A Peña. J Pediatr Surg. 1989 Jun.

Abstract

This report describes the author's personal experience in the surgical treatment of 54 patients. The approach is called posterior sagittal ano recto vagino urethroplasty (PSARVUP). Forty patients underwent a primary procedure, and 14 a secondary operation. The anatomic variations found were multiple, integrating a wide spectrum of defects. The posterior sagittal approach proved to be a good initial approach, and permitted complete repair of the defect in 47 patients. Seven patients required a laparotomy in addition. The length of the common channel varied from 0.5 to 7 cm. Common channels longer than 3 cm usually required some technical alternative to replace the vagina.
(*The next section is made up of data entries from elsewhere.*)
(** [send_frame_inner] and [send_payload]. *)
Definition send_step (e : WriterEvent) (m : Media) : option (Media * list Out) :=
  let s := md_shared m in
  let quiet m := Some (m, []) in
  match e, md_wpc m with
  | WeGo, WRegister f =>
      match sh_receipts s with
      | None => quiet (set_wpc (WHead f false) m)
      | Some rs =>
          match register (fr_seq f) rs with
          | None => Some (writer_drop WEnd m, [ORefused (fr_seq f)])
          | Some rs => quiet (set_shared (set_receipts rs s) (set_wpc (WHead f true) m))
          end
      end
  | WeIo o, WHead f t =>
      match o with
      | IoOk => quiet (set_wpc (WBody f t HeldNone) m)
      | IoObsolete => quiet (obsolete_send m)
      | IoFail => quiet (writer_drop WEnd m)
      end
  | WeNewer, WBody f t HeldNone =>
      match sh_queue s with
      | [] => None
      | n :: q =>
          let m := set_shared (set_queue q s) m in
          if pr_key (fr_produced f) || negb (pr_key (fr_produced n))
          then quiet (set_wpc (WBody f t (HeldNewer n)) m)
          else quiet (set_pending (Some n) (writer_drop WTop m))
      end
  | WeClosed, WBody f t HeldNone =>
      match sh_queue s, md_ppc m with
      | [], PDone => quiet (set_wpc (WBody f t HeldEnded) m) | _, _ => None end
  | WeIo o, WBody f t h =>
      match o with
      | IoOk => quiet (set_wpc (WDigest f t h) m)
      | IoObsolete => quiet (obsolete_send m)
      | IoFail => quiet (writer_drop WEnd m)
      end
  | WeGo, WDigest f t h =>
      quiet (set_wpc (WFinish f t h)
               (match sh_receipts s with
                | Some rs => set_shared (set_receipts
                    (set_digest (fr_seq f) (blake3_hash (pr_payload (fr_produced f))) rs).1 s) m
                | None => m
                end))
  | WeIo IoOk, WFinish f t h =>
      let m := set_acks (md_acks m ++ [mkTask f (frame_hold t f) None]) m in
      match h with
      | HeldNone => quiet (set_wpc WTop m)
      | HeldNewer n => quiet (set_wpc WTop (set_pending (Some n) m))
      | HeldEnded => quiet (set_wpc WEnding m)
      end
  | WeIo IoObsolete, WFinish _ _ _ => quiet (obsolete_send m)
  | WeIo IoFail, WFinish _ _ _ | WeTimeout, (WHead _ _ | WBody _ _ _) => quiet (writer_drop WEnd m)
  | _, _ => None
  end.
(** ** Theorems *)

(** C26: Whatever the order in which the capture thread, the writer and the receipt tasks run,
    whatever the peer and the network do, a serving session stays within its limits: the
    count of capture permits is the number of owners that hold one and at most three, at most
    two frames are queued, three streams await their receipt and three receipts are open.
    A frame that reaches the queue finds room there and one that reaches the wire finds a
    receipt slot, so the paths that would break the reference chain or end the session are
    never taken. *)
Theorem media_never_overruns b l m os :
  media_run l (media_new b) = Some (m, os) ->
  (forall x, x ∈ os -> ~ overrun x) /\
  sh_admission (md_shared m) = cnt h_permit (holds m) /\
  sh_admission (md_shared m) <= MAX_PENDING_FRAME_ACKS /\
  zlen (sh_queue (md_shared m)) <= 2 /\ zlen (md_acks m) <= MAX_PENDING_FRAME_ACKS /\
  match sh_receipts (md_shared m) with
  | Some rs => Z.of_nat (size rs) <= MAX_PENDING_FRAME_ACKS | None => True
  end.
Proof.
  intros H. pose proof (media_new_run _ _ _ _ H) as Hi. split.
  { revert H. apply (media_run_ind (fun os _ => forall x, x ∈ os -> ~ overrun x)); [by intros x Hx%elem_of_nil|].
    intros os0 e m0 m1 o Hi0 HP Hs x [?|?]%elem_of_app; [by apply HP|]. by eapply media_step_fits. }
  pose proof (inv_queue Hi) as Hq. pose proof (inv_acks Hi) as Ha. destruct (inv_core Hi) as ((Hp & Hm) & _ & Hk & _ & _ & Ht).
  unfold MAX_PENDING_FRAME_ACKS in *. repeat split; try done.
  - destruct (producer_busy _); lia.
  - destruct (writer_open _); lia.
  - destruct (sh_receipts _) as [rs|]; [|done]. destruct Ht as [Hz _]. pose proof (cnt_ticket_permit _ Hk). lia.
Qed.

(** The keyframe gate neither leaks nor opens early: it is closed exactly while one owner
    somewhere in the session still holds the key permit of the current repair epoch, never
    two, and no permit is of a later epoch.  A repair that was asked for is over only when a
    keyframe of its own epoch was reported as delivered. *)
Theorem key_gate_exact b l m os :
  media_run l (media_new b) = Some (m, os) ->
  let r := sh_repair (md_shared m) in
  cnt (key_live (generation r)) (holds m) = Z.b2z (key_pending r) /\
  Forall (key_gen_le (generation r)) (holds m) /\
  (generation r <> 0 -> active r = false -> delivered_key os (generation r)).
Proof.
  intros H r. pose proof (media_new_run _ _ _ _ H) as Hi.
  destruct (inv_core Hi) as (_ & _ & _ & _ & (g & Hg & Hc & Hf) & _).
  pose proof (inv_repair Hi) as Hr. fold r in Hg, Hr.
  rewrite (gate_generation _ _ Hg) in *. rewrite (gate_key_pending _ _ Hg). done.
Qed.

(** Everything that is put on a stream decodes, in every interleaving: a difference is sent
    only as the direct successor, in the same repair epoch, of the frame sent before it, back
    to a keyframe.  A frame that was skipped, refused or overtaken before it got a stream is
    never built upon. *)
Theorem opened_decodable b l m os :
  media_run l (media_new b) = Some (m, os) -> is_Some (decode None (opened os)).
Proof. apply run_decodes. Qed.

(** C25: With payload receipts, a frame counts as delivered only after the peer confirmed it with
    the hash of exactly this frame's payload.  That the transport has everything acknowledged
    is not enough, and neither is a receipt for another frame or for one that was dropped. *)
Theorem delivered_only_confirmed l m os :
  media_run l (media_new true) = Some (m, os) -> confirmed_before os.
Proof. apply run_confirmed. Qed.
End Delivery.

Module DeliveryWitness.
#[local] Instance toy_hash : Blake3 := toy_blake3.
Definition picture : Produced :=
  mkProduced (mkHeader 0 0 0 0 true H264 2 2) (bs "picture").
(** One keyframe from capture to its receipt. *)
Definition one_frame : list MediaEvent :=
  [MProducer PeGo; MProducer PeGo; MProducer PeGo; MProducer (PeProduce (Some picture) true);
   MProducer (PeChecked false); MProducer PeGo; MProducer PeGo; MProducer PeGo;
   MWriter WeGo; MWriter WeGo; MWriter WeGo; MWriter (WePacing false); MWriter WeGo; MWriter WeGo;
   MWriter (WeIo IoOk); MWriter (WeIo IoOk); MWriter WeGo; MWriter (WeIo IoOk);
   MReceipt 0 (blake3_hash (bs "picture")) false; MTask 0 (TeDone None false 0 0);
   MTask 0 TeDrop; MTask 0 TeDrop; MTask 0 TeDrop].
Definition end_of (l : list MediaEvent) : Media * list Out :=
  default (media_new true, []) (media_run l (media_new true)).
Definition repaired_frame : list MediaEvent := MRequest :: one_frame.
Lemma one_frame_runs :
  media_run one_frame (media_new true) = Some ((end_of one_frame).1, (end_of one_frame).2).
Proof. by vm_compute. Qed.
Lemma repaired_frame_runs :
  media_run repaired_frame (media_new true) = Some ((end_of repaired_frame).1, (end_of repaired_frame).2).
Proof. by vm_compute. Qed.

Lemma media_never_overruns_witness :
  zlen (end_of one_frame).2 = 3 /\ sh_admission (md_shared (end_of one_frame).1) = cnt h_permit (holds (end_of one_frame).1).
Proof.
  split; [by vm_compute|].
  apply (media_never_overruns true one_frame _ (end_of one_frame).2). apply one_frame_runs.
Defined.
Lemma key_gate_exact_witness :
  active (sh_repair (md_shared (end_of repaired_frame).1)) = false /\
  delivered_key (end_of repaired_frame).2 4.
Proof.
  split; [by vm_compute|].
  change 4 with (generation (sh_repair (md_shared (end_of repaired_frame).1))).
  apply (key_gate_exact true repaired_frame); [apply repaired_frame_runs|by vm_compute|by vm_compute].
Defined.
Lemma opened_decodable_witness :
  opened (end_of one_frame).2 = [(0, picture)] /\ is_Some (decode None (opened (end_of one_frame).2)).
Proof.
  split; [by vm_compute|].
  apply (opened_decodable true one_frame (end_of one_frame).1). apply one_frame_runs.
Defined.
Lemma delivered_only_confirmed_witness :
  OReceipt (mkFrame picture 0 (Some (mkKey 0 false))) true Delivered ∈ (end_of one_frame).2 /\
  confirmed_before (end_of one_frame).2.
Proof.
  split; [vm_compute; by repeat constructor|].
  apply (delivered_only_confirmed one_frame (end_of one_frame).1). apply one_frame_runs.
Defined.
End DeliveryWitness.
In at least 34 cases, the vagina was reconstructed primarily without any additional technical manoeuvres. Different degrees of vaginal and uterine septation were found in 25 of 50 cases. Hydrocolpos was an associated defect in 14 of 49 patients. Sixty-eight percent of the patients had an important associated urological defect. Twenty-six patients were clinically evaluated without medical management, twenty-one of whom had voluntary bowel movements by the age of 3 years, but most of them had minor episodes of soiling. Nineteen patients had a normal sacrum, and five had urinary incontinence that was successfully managed by intermittent catheterization. Seven patients had a very abnormal sacrum, and five of them had urinary incontinence. Twenty patients underwent a late postoperative vaginoscopy, 14 of whom showed an adequate introitus and vagina, whereas five had different degrees of narrowing of the introitus. Six patients had a urethrovaginal fistula. One ureter was accidentally divided and one vagina had complete ischaemic necrosis.